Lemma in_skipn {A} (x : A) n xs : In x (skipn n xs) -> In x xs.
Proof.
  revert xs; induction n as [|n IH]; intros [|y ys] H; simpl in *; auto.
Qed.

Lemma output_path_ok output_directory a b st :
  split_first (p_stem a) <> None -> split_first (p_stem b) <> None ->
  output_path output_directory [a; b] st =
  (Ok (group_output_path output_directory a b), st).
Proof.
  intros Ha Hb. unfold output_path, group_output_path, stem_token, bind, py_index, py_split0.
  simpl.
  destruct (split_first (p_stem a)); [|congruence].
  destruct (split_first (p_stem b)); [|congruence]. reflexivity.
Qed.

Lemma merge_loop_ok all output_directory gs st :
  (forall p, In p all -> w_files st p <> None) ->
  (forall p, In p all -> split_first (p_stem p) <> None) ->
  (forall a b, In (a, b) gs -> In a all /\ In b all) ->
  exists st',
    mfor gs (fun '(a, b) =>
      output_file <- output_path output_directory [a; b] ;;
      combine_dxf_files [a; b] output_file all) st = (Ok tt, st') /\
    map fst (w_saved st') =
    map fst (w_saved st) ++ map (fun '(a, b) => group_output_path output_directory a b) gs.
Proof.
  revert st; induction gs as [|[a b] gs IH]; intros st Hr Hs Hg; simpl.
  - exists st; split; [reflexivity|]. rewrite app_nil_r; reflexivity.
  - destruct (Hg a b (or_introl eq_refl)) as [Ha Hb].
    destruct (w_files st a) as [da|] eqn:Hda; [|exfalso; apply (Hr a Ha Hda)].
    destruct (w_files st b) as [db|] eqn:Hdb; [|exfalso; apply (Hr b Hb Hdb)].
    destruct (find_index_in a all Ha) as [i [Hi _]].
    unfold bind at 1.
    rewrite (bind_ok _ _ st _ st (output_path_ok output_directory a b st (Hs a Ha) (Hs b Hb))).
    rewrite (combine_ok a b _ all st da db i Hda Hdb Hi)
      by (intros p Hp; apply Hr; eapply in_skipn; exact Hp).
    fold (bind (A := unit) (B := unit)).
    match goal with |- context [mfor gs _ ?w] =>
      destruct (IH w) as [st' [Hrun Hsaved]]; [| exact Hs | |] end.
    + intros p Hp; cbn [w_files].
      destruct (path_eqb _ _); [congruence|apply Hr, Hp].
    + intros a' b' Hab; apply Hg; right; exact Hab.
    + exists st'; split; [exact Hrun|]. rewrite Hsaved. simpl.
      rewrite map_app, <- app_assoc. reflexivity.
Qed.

· · · · ·

Work required =>
Each line of the entries above that has the word "Hsaved" is to be copied.

Expected answer =>
      destruct (IH w) as [st' [Hrun Hsaved]]; [| exact Hs | |] end.
    + exists st'; split; [exact Hrun|]. rewrite Hsaved. simpl.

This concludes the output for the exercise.